My current research is related to Kolmogorov complexity. Sometimes I build robots, professionally or otherwise.
See my personal website colewyeth.com for an overview of my interests.
I appreciate the perspective. Personally I don’t really see the point of a secular solstice. But frankly, the hostility to religion is a feature of the rationalist community, not a bug.
Rejection of faith is a defining feature of the community and an unofficial litmus test for full membership. The community has a carefully cultivated culture that makes it a kind of sanctuary from the rest of the world where rationalists can exchange ideas without reestablishing foundational concepts and repeating familiar arguments (along with many other advantages). The examples you point to do not demonstrate hostility towards religious people, they demonstrate hostility towards religion. This is as appropriate here as hostility towards factory farming is at a vegan group.

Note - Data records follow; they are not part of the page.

(* ===== verification/Prelude.v ===== *)
(** * A verification development of the MAX186 configurable gamepad driver

    The program is [src/gamepad_driver.c].  It is a single-threaded
    user-space driver.  [main] (lines 147-214) works in three phases:
    - it loads [gamepad.conf] into a table of button bindings
      ([load_config], lines 57-92);
    - it opens the MAX186 ADC on [/dev/spidev0.0], exports every
      configured GPIO line through sysfs ([export_gpio], lines 94-115),
      and registers a virtual gamepad with [/dev/uinput] (lines 157-181);
    - it loops forever ([while (1)], lines 183-209).  Each iteration
      samples the four stick axes ([read_adc], lines 128-140) and
      scales them ([scale_axis], lines 142-145).  It reads every
      button ([read_gpio], lines 117-126) and writes one batch: four
      [EV_ABS] events, one [EV_KEY] per binding, one [SYN_REPORT].

    ** Files, in dependency order

    - [Prelude] (this file) holds what every component shares:
      - the scope [gamepad_scope] and the hint databases [gamepad] and
        [gamepad_rw];
      - the C integer model: 32-bit [int] ([in_int]), [uint8_t]
        conversion ([to_uint8]), truncating division ([c_div]);
      - finite checks by evaluation ([forallb_seqZ_spec]) and generic
        list lemmas.
    - [Linux] holds the kernel ABI: event types and codes, the [BTN_*]
      key codes, and [struct input_event] and [struct uinput_user_dev]
      as Records.
    - [Platform] is the process's view of the kernel.
      - A [world] holds three things: the environment's answers ([env],
        functions of the call history), the descriptor table, and the
        log of every system call.
      - Programs are values of the state and error monad [M], whose
        outcome is [Done], [Exited status], [Undefined] or [Running]
        (the endless loop still going when the model stops following
        it; [while_true] is [while (1)] observed for [fuel] rounds).
      - Each of [open], [close], [read], [write], [ioctl], [access],
        [usleep], [gettimeofday], [fopen] and [perror]/[printf] is one
        [sys_*] operation that appends one log entry.  [open] returns
        the lowest free descriptor from 3.
      - [uinput_traffic] is what [/dev/uinput] receives: every write
        and ioctl on a descriptor open on it, in order.
        [uinput_stream] is its [input_event] part, which is what
        consumers see.
      - Reasoning is by the weakest precondition [wp], which also
        states normal completion.  The frames [frame] and [emits] say
        what a piece of code sent to the device and that it left the
        descriptor table and the environment alone.
    - [Uinput] states the contract of the kernel's legacy uinput
      device ([Module UinputDev]).  The device is a state machine
      ([step], [steps], with [next]/[run] executable and proved equal
      to the relation).  Capabilities are added before [UI_DEV_CREATE],
      which freezes them ([steps_frozen], by rule induction).  After
      creation each event is delivered when supported and silently
      dropped otherwise.
    - [CString] ([Module CLib]) holds the C library pieces the
      configuration parser uses: [fgets] buffers of [MAX_LINE] bytes,
      [strcspn]-style line cutting, [strchr] splitting, [atoi],
      [strncpy] of 31 characters, and [%d] printing.
    - [Adc] holds the Analog Channel Reader and the Axis Scaler:
      [adc_ctrl_byte], [adc_transfer], [adc_rx], [adc_value],
      [read_adc] and [scale_axis].  Its [Module MAX186] is the
      converter's datasheet contract: channel selection and the
      response framing.
    - [Config] holds the Configuration Model.  It models the table
      [buttons[MAX_BUTTONS]]/[button_count] ([globals],
      [store_button]) and [map_button_name].  One loop body per
      [fgets] buffer is [config_line]; the whole function is
      [load_config].  Beside them sit a pure reading of a file
      ([config_entry], [config_spec]: the loop body's parse, without
      its effects), the spec's name table ([button_table]), and the
      printer [config_text] of a table as [NAME=NUMBER] lines.
    - [Gpio] holds the Digital Line Reader, [export_gpio] and
      [read_gpio].
    - [Emitter] holds event writes ([emit]), the registration
      sequence ([uinput_setup], [uidev]) and the traffic it sends
      ([registration], [reg_caps]).
    - [Driver] holds the Sampling Loop: one iteration [cycle], the
      first [n] iterations [sampling_loop n], and [main n], the
      program up to its [n]-th iteration.
    - [Program] holds [main] as written, [main_program fuel]: the
      same setup, the loop as [while_true fuel] (a [while (1)] followed
      for [fuel] rounds, then [Running]), and the code after it
      ([teardown], lines 210-213).  It also holds [safe], a program
      logic for safety over the monad (log entries, exit statuses,
      results), with one rule per construct and system call, the hint
      database [safety] and the tactic [safe_solve].

    ** What the theorems show

    - The loop ([Driver]):
      - one iteration completes and writes exactly one batch of the
        spec's shape and order;
      - against a fixed hardware state (the MAX186 answering with the
        sample of the input each control byte selects, every line's
        value file holding a byte), the batch carries exactly that
        state: CH0 to CH3 scaled onto [ABS_X], [ABS_Y], [ABS_RX],
        [ABS_RY], and each binding's level;
      - for every [n], [n] iterations complete with [n] batches;
      - end to end, [main] delivers [n] batches for the loaded
        bindings, and against a fixed hardware state each batch
        carries that state (the spec's section 8 scenario, for any
        configuration);
      - every event [main] delivers is a well-typed
        [struct input_event], and each key event carries a loaded
        binding's code untruncated;
      - the kernel's uinput device accepts the whole traffic: it is
        created with the registered capabilities, and every event
        written is supported and delivered (the spec's section 3
        invariant);
      - a failed [/dev/uinput] open is not fatal, while a failed SPI
        open exits with status 1.
    - The whole program ([Program]): the teardown is dead code; no
      run destroys the device or returns, and the only exit is
      status 1.
    - GPIO ([Gpio]):
      - [read_gpio] reports pressed exactly when the value file opens
        and holds ['1'], and closes what it opens;
      - [export_gpio]'s [char buf[8]] holds the line number whole
        exactly for [-999999 .. 9999999].
    - Configuration ([Config]):
      - [load_config] builds exactly the table of bindings its lines
        denote, read the way its own loop body reads them
        ([config_spec]: split at the first ['='], [atoi] leniency);
        this is the code's reading, not the spec's stricter
        one-['='] format;
      - printing a table as [NAME=NUMBER] lines and loading the file
        gives the table back (parse after print is the identity);
      - [map_button_name] is the spec's sixteen-name table;
      - whatever the file holds, only recognised names with their
        own codes reach the table;
      - storing more than [MAX_BUTTONS] bindings is undefined
        behaviour (no cap is enforced);
      - it prints one diagnostic line per accepted binding, and a
        missing file leaves the table unchanged.
    - ADC and scaling ([Adc]):
      - the reconstruction refines the MAX186 framing;
      - bounds hold on any bus answer;
      - the control-byte fields are right, and channels alias;
      - scaling has its range, mirror law and monotonicity; on what
        [read_adc] returns its [int] arithmetic never overflows; and
        it leaves [[0, UINPUT_AXIS_MAX]] exactly from 2057 on (no
        clamping).

    ** Bounds and fuel

    - [main n], [sampling_loop n] and [main_program n] take the
      number of loop iterations.  [while (1)] never ends, so each [n]
      is a prefix of the one infinite run.  After [n] rounds
      [main_program] reports [Running]; it never invents an end of
      the loop.  The loop theorems hold for every [n]: no iteration
      blocks, exits or skips a batch.
    - [CLib.fgets_chunks] recurses on fuel [String.length contents].
      Each call consumes at least one character, and the buffers it
      produces with that fuel concatenate back to the whole file
      ([fgets_chunks_fuel_concat]), so the fuel is enough.
    - [fresh_fd] searches [length fds + 1] candidates.  By pigeonhole
      ([fresh_fd_not_in]), one of them is free.
    - Integers are kept at their C width where overflow matters:
      - [atoi] results outside [int] are undefined behaviour;
      - the scaling product is checked against [INT_MAX] on every
        value [read_adc] returns, by evaluation over the 4096 values;
      - bytes are reduced modulo 2^8 and event codes modulo 2^16.

    ** Not modelled

    - The kernel and the C library are the environment.  The
      environment's answers are arbitrary functions of the call
      history, except the uinput contract stated in [Uinput].  Timing
      ([usleep]) has no effect beyond its log entry.
    - Every print is logged ([Platform.output]): the binding lines
      in full ([fmt_button]), and [perror]'s argument.  The
      [": strerror(errno)"] suffix of [perror], and the split between
      stdout and stderr, belong to the C library and are not
      represented.
    - The teardown after the loop (lines 210-213) is modelled
      ([teardown]) and proved unreachable; a termination signal, which
      is what ends the process in practice, is outside the program.
    - The input core's processing after delivery (evdev clients,
      filtering of repeated values) is not modelled. *)

From Stdlib Require Import ZArith Lia.
From stdpp Require Import base list.

Declare Scope gamepad_scope.
Delimit Scope gamepad_scope with gp.
Create HintDb gamepad.
Create Rewrite HintDb gamepad_rw.

Open Scope Z_scope.

(** ** The C integer model *)

(** [int] is 32-bit two's complement on the target (ARM Linux). *)
Definition INT_MIN : Z := - 2 ^ 31.
Definition INT_MAX : Z := 2 ^ 31 - 1.

(** A value is representable in an [int]; arithmetic whose result falls
    outside is undefined behaviour in C. *)
Definition in_int (z : Z) : bool := (INT_MIN <=? z) && (z <=? INT_MAX).

(** Conversion to [uint8_t] (C11 6.3.1.3p2): reduction modulo 2^8. *)
Definition to_uint8 (z : Z) : Z := z mod 2 ^ 8.

(** C's [/] on integers truncates toward zero: [Z.quot]. *)
Definition c_div (a b : Z) : Z := Z.quot a b.

Lemma to_uint8_range z : 0 <= to_uint8 z < 256.
Proof. unfold to_uint8. apply Z.mod_pos_bound. reflexivity. Qed.

Lemma to_uint8_small z : 0 <= z < 256 -> to_uint8 z = z.
Proof. intros H. unfold to_uint8. apply Z.mod_small. simpl. lia. Qed.

Lemma c_div_nonneg a b : 0 <= a -> 0 < b -> c_div a b = a / b.
Proof. intros. unfold c_div. apply Z.quot_div_nonneg; lia. Qed.

Lemma in_int_spec z : in_int z = true <-> INT_MIN <= z <= INT_MAX.
Proof. unfold in_int. rewrite andb_true_iff, !Z.leb_le. tauto. Qed.

#[export] Hint Resolve to_uint8_range : gamepad.
#[export] Hint Rewrite c_div_nonneg using lia : gamepad_rw.

(** ** Bit-field lemmas *)

(** OR-ing a value into the low [n] bits left free by a shift is an
    addition. *)
Lemma lor_shiftl_low a b n :
  0 <= n -> 0 <= b < 2 ^ n -> Z.lor (Z.shiftl a n) b = a * 2 ^ n + b.
Proof.
  intros Hn Hb.
  assert (Hland : Z.land (Z.shiftl a n) b = 0).
  { apply Z.bits_inj'. intros m Hm. rewrite Z.land_spec, Z.bits_0.
    destruct (Z.lt_ge_cases m n) as [Hlt|Hge].
    - rewrite Z.shiftl_spec_low by lia. reflexivity.
    - destruct (Z.eq_dec b 0) as [->|Hb0]; [rewrite Z.bits_0; apply andb_false_r|].
      rewrite (Z.bits_above_log2 b m); [apply andb_false_r|lia|].
      assert (Z.log2 b < n) by (apply Z.log2_lt_pow2; lia). lia. }
  pose proof (Z.add_lor_land (Z.shiftl a n) b) as Hadd.
  rewrite Hland, Z.add_0_r in Hadd. rewrite Hadd, Z.shiftl_mul_pow2 by lia. reflexivity.
Qed.

(** ** Finite checks *)

(** A boolean property checked on every point of [lo, lo + n) by
    evaluation holds on the whole interval: the proof-by-evaluation
    step used for bounded hardware domains (bytes, 12-bit samples). *)
Lemma forallb_seqZ_spec (f : Z -> bool) lo n :
  forallb f (seqZ lo n) = true -> forall z, lo <= z < lo + n -> f z = true.
Proof.
  intros Hall z Hz. rewrite forallb_forall in Hall. apply Hall.
  apply list_elem_of_In, elem_of_seqZ. lia.
Qed.

Lemma forallb_Forall_true {A} (f : A -> bool) (l : list A) :
  forallb f l = true -> Forall (fun x => f x = true) l.
Proof.
  rewrite forallb_forall, Forall_forall. intros H x Hx.
  apply H, list_elem_of_In, Hx.
Qed.

(** ** Lists *)

(** A property of every [f a b] built from the items of [l]. *)
Lemma Forall_zip_with_l {A B C} (P : C -> Prop) (f : A -> B -> C) (l : list A) (k : list B) :
  (forall a b, a ∈ l -> P (f a b)) -> Forall P (zip_with f l k).
Proof.
  revert k. induction l as [|a l IH]; intros [|b k] H; simpl; constructor.
  - apply H. left.
  - apply IH. intros a' b' Ha'. apply H. right. exact Ha'.
Qed.

(** A relation that only looks at its right argument. *)
Lemma Forall2_snd {A B} (P : B -> Prop) (l : list A) (k : list B) :
  Forall2 (fun _ b => P b) l k -> Forall P k.
Proof. induction 1; constructor; assumption. Qed.

(** A relation that is a function of its left argument determines the
    right list. *)
Lemma Forall2_fun {A B} (f : A -> B) (l : list A) (k : list B) :
  Forall2 (fun a b => b = f a) l k -> k = f <$> l.
Proof. induction 1 as [|a b l k -> _ IH]; [done|]. simpl. rewrite IH. done. Qed.

(** Items each of the form [f x] are the image of a list of [x]s. *)
Lemma Forall_exists_fmap {A B} (f : A -> B) (l : list B) :
  Forall (fun b => exists a, b = f a) l -> exists xs, l = f <$> xs.
Proof.
  induction 1 as [|b l [a ->] _ [xs ->]]; [exists []; done|]. exists (a :: xs). done.
Qed.

(** A property of every [f a b] built from the items of [k]. *)
Lemma Forall_zip_with_r {A B C} (P : C -> Prop) (Q : B -> Prop) (f : A -> B -> C)
    (l : list A) (k : list B) :
  Forall Q k -> (forall a b, Q b -> P (f a b)) -> Forall P (zip_with f l k).
Proof.
  intros Hk Hf. revert l. induction Hk as [|b k Hb _ IH]; intros [|a l]; simpl; constructor.
  - apply Hf, Hb.
  - apply IH.
Qed.
(* ===== verification/Linux.v ===== *)
(** * The Linux input ABI the driver programs against

    Constants of [linux/input-event-codes.h] and [linux/uinput.h] that
    [src/gamepad_driver.c] uses, with the kernel's numeric values, and
    the C structures it fills: [struct timeval], [struct input_event]
    and [struct uinput_user_dev].  These are the kernel's definitions,
    not code of the repository: the driver's code uses them, the
    components' files model what the driver puts in them. *)

From Stdlib Require Import ZArith String.
From stdpp Require Import base list strings.
From S2P Require Import Prelude.

Open Scope Z_scope.

(** ** Event types and codes *)

Definition EV_SYN : Z := 0x00.
Definition EV_KEY : Z := 0x01.
Definition EV_ABS : Z := 0x03.
Definition SYN_REPORT : Z := 0.

Definition ABS_X : Z := 0x00.
Definition ABS_Y : Z := 0x01.
Definition ABS_RX : Z := 0x03.
Definition ABS_RY : Z := 0x04.
(** Number of absolute axes: the length of [uidev.absmax]. *)
Definition ABS_CNT : Z := 0x40.

Definition BTN_A : Z := 0x130.
Definition BTN_B : Z := 0x131.
Definition BTN_X : Z := 0x133.
Definition BTN_Y : Z := 0x134.
Definition BTN_TL : Z := 0x136.
Definition BTN_TR : Z := 0x137.
Definition BTN_TL2 : Z := 0x138.
Definition BTN_TR2 : Z := 0x139.
Definition BTN_SELECT : Z := 0x13a.
Definition BTN_START : Z := 0x13b.
Definition BTN_THUMBL : Z := 0x13d.
Definition BTN_THUMBR : Z := 0x13e.
Definition BTN_DPAD_UP : Z := 0x220.
Definition BTN_DPAD_DOWN : Z := 0x221.
Definition BTN_DPAD_LEFT : Z := 0x222.
Definition BTN_DPAD_RIGHT : Z := 0x223.
(** Largest key code the input core accepts for [UI_SET_KEYBIT]. *)
Definition KEY_MAX : Z := 0x2ff.

Definition BUS_USB : Z := 0x03.
Definition UINPUT_MAX_NAME_SIZE : Z := 80.

(** ** Structures *)

Record timeval := mk_timeval { tv_sec : Z; tv_usec : Z }.

(** [struct input_event]: [type] and [code] are [__u16], [value] is
    [__s32]. *)
Record input_event := mk_input_event {
  ev_time : timeval;
  ev_type : Z;
  ev_code : Z;
  ev_value : Z
}.

(** [struct uinput_user_dev], the legacy setup record written to
    [/dev/uinput] before [UI_DEV_CREATE]. *)
Record uinput_user_dev := mk_uinput_user_dev {
  ud_name : string;
  ud_bustype : Z;
  ud_vendor : Z;
  ud_product : Z;
  ud_version : Z;
  ud_absmax : list Z;
  ud_absmin : list Z
}.

#[export] Instance timeval_eq_dec : EqDecision timeval.
Proof. solve_decision. Defined.
#[export] Instance input_event_eq_dec : EqDecision input_event.
Proof. solve_decision. Defined.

Organizations (corporate, social, biological) are all defined by their boundaries. Christianity seems to be unusually open to everyone, but I think this is partially a side effect of evangelism. It makes sense to open your boundaries to the other when you are trying to eat it. Judaism in contrast carefully enforces the boundaries of its spaces.
Lesswrong hates religion in the way that lipids hate water. We want it on the outside. I don’t know about other rationalists, but I don’t have a particular desire to seek it out and destroy it everywhere it exists (and I certainly wish no harm to religious people). I agree with you that too much hostility is harmful; but I don’t agree that good organizations must always welcome the other.